Author: Hans Gerber
Date: 05:55:46 05/09/00
Go up one level in this thread
On May 08, 2000 at 23:32:40, Robert Hyatt wrote: >No... because the solution doesn't exist, which means that the logs are just >pieces of paper that won't prove cheating, nor will they disprove cheating. >As such, their importance is really only in giving us some insight into what >DB could do, things that many didn't know (depth, etc). > >As far as Hsu, you are on the wrong person. Hsu didn't have _any_ control >at the match. He designed and assembled the hardware. He (and others) wrote >the software. But legal and marketing folks took control because they realized >how valuable the P/R was going to be, particularly if DB won, but even if it >lost. > Must I repeat that for me Hsu is responsible because he "made" the hard- and software, with others of course?
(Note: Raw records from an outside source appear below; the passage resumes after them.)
(* ===== verification/EvmState.v ===== *)
(** What running code does to the state database: a relation between databases
    that every method of the interface respects is respected by every
    instruction, every contract and every call.  With the relation "reached by
    changes and balanced reverts" a call that fails leaves no trace; with
    "agrees on accounts, storage and logs" a static call changes nothing. *)
From Stdlib Require Import ZArith Lia.
From stdpp Require Import base list gmap.
From S2P Require Import Prelude Uint256 EvmBase EvmAnalysis EvmGas EvmOps EvmTable EvmRun.
#[local] Open Scope Z_scope.
#[local] Open Scope vm_scope.

(** What SELFDESTRUCT does: the balance moves to the beneficiary, or is burnt. *)
Definition selfdestructed `{DB : StateDB D} (d : D) (a beneficiary : address) : option D :=
  let balance := GetBalance d a in
  let d := (Suicide (AddBalance d beneficiary balance) a).2 in
  if bool_decide (beneficiary = a) then ExpectBalanceBurn d balance else Some d.

(** An amount that an account can pay. *)
Definition payable `{StateDB D} (d : D) (a : address) (x : Z) : Prop := 0 <= x /\ (x = 0 \/ x <= GetBalance d a).

(** What a read-only frame must not do.  Balances only change by transfers of
    what an account has and by self-destruction; what comes between the check of
    a balance and the transfer does not change it. *)
Class StateWrites {D} {DB : StateDB D} (Inv : D -> Prop) (R : D -> D -> Prop) : Prop := {
  sw_CreateAccount d a : Inv d -> R d (CreateAccount d a);
  sw_Transfer d a b x : Inv d -> payable d a x -> R d (Transfer d a b x);
  sw_selfdestruct d a b d' : Inv d -> selfdestructed d a b = Some d' -> R d d';
  sw_SetNonce d a x : Inv d -> R d (SetNonce d a x);
  sw_SetCode d a x : Inv d -> R d (SetCode d a x);
  sw_SetState d a k v : Inv d -> R d (SetState d a k v);
  sw_SetTransientState d a k v : Inv d -> R d (SetTransientState d a k v);
  sw_AddLog d l : Inv d -> R d (AddLog d l);
  sw_balance_CreateAccount d a b : Inv d -> GetBalance (CreateAccount d a) b = GetBalance d b;
  sw_balance_SetNonce d a x b : Inv d -> GetBalance (SetNonce d a x) b = GetBalance d b;
  sw_balance_AddAddress d a b : Inv d -> GetBalance (AddAddressToAccessList d a) b = GetBalance d b;
  sw_balance_Snapshot d n d1 b : Inv d -> Snapshot d = (n, d1) -> GetBalance d1 b = GetBalance d b;
}.

(** The relation keeps the invariant of the database. *)
Class Preserves {D} (Inv : D -> Prop) (R : D -> D -> Prop) : Prop :=
  preserves : forall d d', R d d' -> Inv d -> Inv d'.

(** A relation that every change of a balance respects. *)
Section Balances.
Context `{DB : StateDB D} (Inv : D -> Prop) (R : D -> D -> Prop) `{!PreOrder R, !Preserves Inv R}.
Hypothesis Hadd : forall d a x, Inv d -> R d (AddBalance d a x).

Lemma Transfer_steps d a b x : (forall d a x, Inv d -> R d (SubBalance d a x)) -> Inv d -> R d (Transfer d a b x).
Proof.
  intros Hsub Hi. pose proof (Hsub d a x Hi) as H1. etransitivity; [exact H1|]. apply Hadd. by eapply preserves.
Qed.

Lemma selfdestruct_steps d a b d' : (forall d a, Inv d -> R d (Suicide d a).2) ->
  (forall d x d', Inv d -> ExpectBalanceBurn d x = Some d' -> R d d') -> Inv d -> selfdestructed d a b = Some d' -> R d d'.
Proof.
  intros Hs Hb Hi. unfold selfdestructed. pose proof (Hadd d b (GetBalance d a) Hi) as H1.
  pose proof (preserves _ _ H1 Hi) as Hi1. pose proof (Hs _ a Hi1) as H2. pose proof (preserves _ _ H2 Hi1) as Hi2.
  case_bool_decide; [intros E|intros [= <-]; by etransitivity]. etransitivity; [exact H1|]. etransitivity; [exact H2|].
  by eapply Hb.
Qed.
End Balances.

(** The interface between the virtual machine and its database: [Inv] is the
    invariant of the database, [R] relates a database to those reached from it; a
    revert to a snapshot taken in between succeeds, and brings back a database
    that is the [same]. *)
Class StateRel {D} {DB : StateDB D} (ro : bool) (Inv : D -> Prop) (R same : D -> D -> Prop) : Prop := {
  sr_order : PreOrder R;
  sr_inv : Preserves Inv R;
  sr_AddRefund d x : Inv d -> R d (AddRefund d x);
  sr_SubRefund d x d' : Inv d -> SubRefund d x = Some d' -> R d d';
  sr_AddAddress d a : Inv d -> R d (AddAddressToAccessList d a);
  sr_AddSlot d a k : Inv d -> R d (AddSlotToAccessList d a k);
  sr_AddPreimage d h p : Inv d -> R d (AddPreimage d h p);
  sr_AddBalance0 d a : Inv d -> R d (AddBalance d a 0);
  sr_SubBalance0 d a : Inv d -> R d (SubBalance d a 0);
  sr_CreateAccount d a : Inv d -> Exist d a = false -> R d (CreateAccount d a);
  sr_Snapshot d n d1 : Inv d -> Snapshot d = (n, d1) -> R d d1;
  sr_Revert d n d1 d2 : Inv d -> Snapshot d = (n, d1) -> R d1 d2 ->
    exists d3, RevertToSnapshot d2 n = Some d3 /\ R d d3 /\ same d d3;
  sr_same d : same d d;
  sr_writes : ro = false -> StateWrites Inv R;
}.

Section Keeps.
Context {W D H : Type} `{U : Uint256 W} `{DB : StateDB D} `{K : TxProcessingHook H}.
Context (ro : bool) (Inv : D -> Prop) (R : D -> D -> Prop) `{!PreOrder R, !Preserves Inv R}.
Implicit Types (e : EVM D H) (s : Frame W D H).

(** In the read-only case the relation is only claimed of read-only frames. *)
Definition guarded e : Prop := Inv (sdb e) /\ (ro = true -> readOnly e = true).

Definition evolves e e' : Prop := R (sdb e) (sdb e') /\ readOnly e' = readOnly e.

Lemma evolves_refl e : evolves e e.
Proof. split; [reflexivity|done]. Qed.
Lemma evolves_trans e1 e2 e3 : evolves e1 e2 -> evolves e2 e3 -> evolves e1 e3.
Proof. intros [R1 E1] [R2 E2]. split; [by etransitivity|congruence]. Qed.

Lemma guarded_evolves e e' : guarded e -> evolves e e' -> guarded e'.
Proof. intros [Hi Hg] [HR E]. split; [by apply (preserves _ _ HR)|by rewrite E]. Qed.

(** ** Operations on the frame *)
Definition pure_evm {A} (m : X W D H A) : Prop :=
  forall s, match m s with Done (_, s') => f_evm s' = f_evm s | _ => True end.

Definition keeps_at {A} e (m : X W D H A) : Prop :=
  forall s, f_evm s = e -> guarded e -> match m s with Done (_, s') => evolves e (f_evm s') | _ => True end.

Lemma keeps_pure {A} e (m : X W D H A) : pure_evm m -> keeps_at e m.
Proof.
  intros Hm s <- _. specialize (Hm s). destruct (m s) as [[r s']| |]; try done. rewrite Hm. apply evolves_refl.
Qed.

Lemma keeps_bind {A B} e (m : X W D H A) (k : A -> X W D H B) :
  keeps_at e m -> (forall e' a, keeps_at e' (k a)) -> keeps_at e (bind m k).
Proof.
  intros Hm Hk s He Hg. specialize (Hm s He Hg). unfold bind.
  destruct (m s) as [[[a|er b] s']| |]; try done.
  assert (guarded (f_evm s')) as Hg' by (subst e; by eapply guarded_evolves).
  specialize (Hk _ a s' eq_refl Hg'). destruct (k a s') as [[r s2]| |]; try done. by eapply evolves_trans.
Qed.

Lemma keeps_pure_bind {A B} e (m : X W D H A) (k : A -> X W D H B) :
  pure_evm m -> (forall a, keeps_at e (k a)) -> keeps_at e (bind m k).
Proof.
  intros Hm Hk s He Hg. specialize (Hm s). unfold bind. destruct (m s) as [[[a|er b] s']| |]; try done.
  - apply Hk; [congruence|done].
  - subst e. rewrite Hm. apply evolves_refl.
Qed.

Lemma keeps_evm {B} e (k : EVM D H -> X W D H B) : keeps_at e (k e) -> keeps_at e (bind evm k).
Proof. intros Hk s He Hg. unfold bind, evm, gets. rewrite He. by apply Hk. Qed.

Lemma keeps_mod_db e f : (forall d, Inv d -> R d (f d)) -> keeps_at e (mod_db f).
Proof. intros Hf s <- [Hi _]. split; [by apply Hf|done]. Qed.

Lemma keeps_mod_db_panic e f : (forall d d', Inv d -> f d = Some d' -> R d d') -> keeps_at e (mod_db_panic f).
Proof.
  intros Hf s <- [Hi _]. unfold mod_db_panic. destruct (f _) as [d|] eqn:E; [|done]. split; [by apply Hf|done].
Qed.

Lemma keeps_mod_evm e f : (forall e0, sdb (f e0) = sdb e0 /\ readOnly (f e0) = readOnly e0) -> keeps_at e (mod_evm f).
Proof. intros Hf s <- _. destruct (Hf (f_evm s)) as [E1 E2]. split; cbn; [rewrite E1; reflexivity|done]. Qed.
My point was that a scientist had had the obligation to reflect the mentioned problems and to find solutions. If you are convinced that logfiles had no meaning for the question of cheating, then I said that Hsu should have found a form of protocol that could give us the possibility to examin that. > >But if the computer is non-deterministic in its behavior, _how_ will you ever >prove whether it played some particular move or not? And if you can't, you just >lost any chance of using the logs (which Kasparov wanted) to prove that it >either did, or did not, cheat. I disagree. Non-deterministic doesn't mean that the development couldn't be analysed and controlled that led to a certain move. If the machine played a different move also the files should look different. >You should look at a tournament played last year. In a well-known scandal, >someone used a computer program to whack GM players like flies. He was a >2300 player himself I believe. He had a TPR over 2600. So yes, humans will >cheat, given the chance. > >As far as "on its own" how would you confirm that? How to be sure that there >is no 'access'? IE no rf link, no magnetic link, no laser link, no sonic link, >no optical link, etc... As I said elsewhere comparately weak players would try to cheat but not the best players. I don't want to discuss thechnical difficulties without being an expert. My point was that in principle such a control should be possible.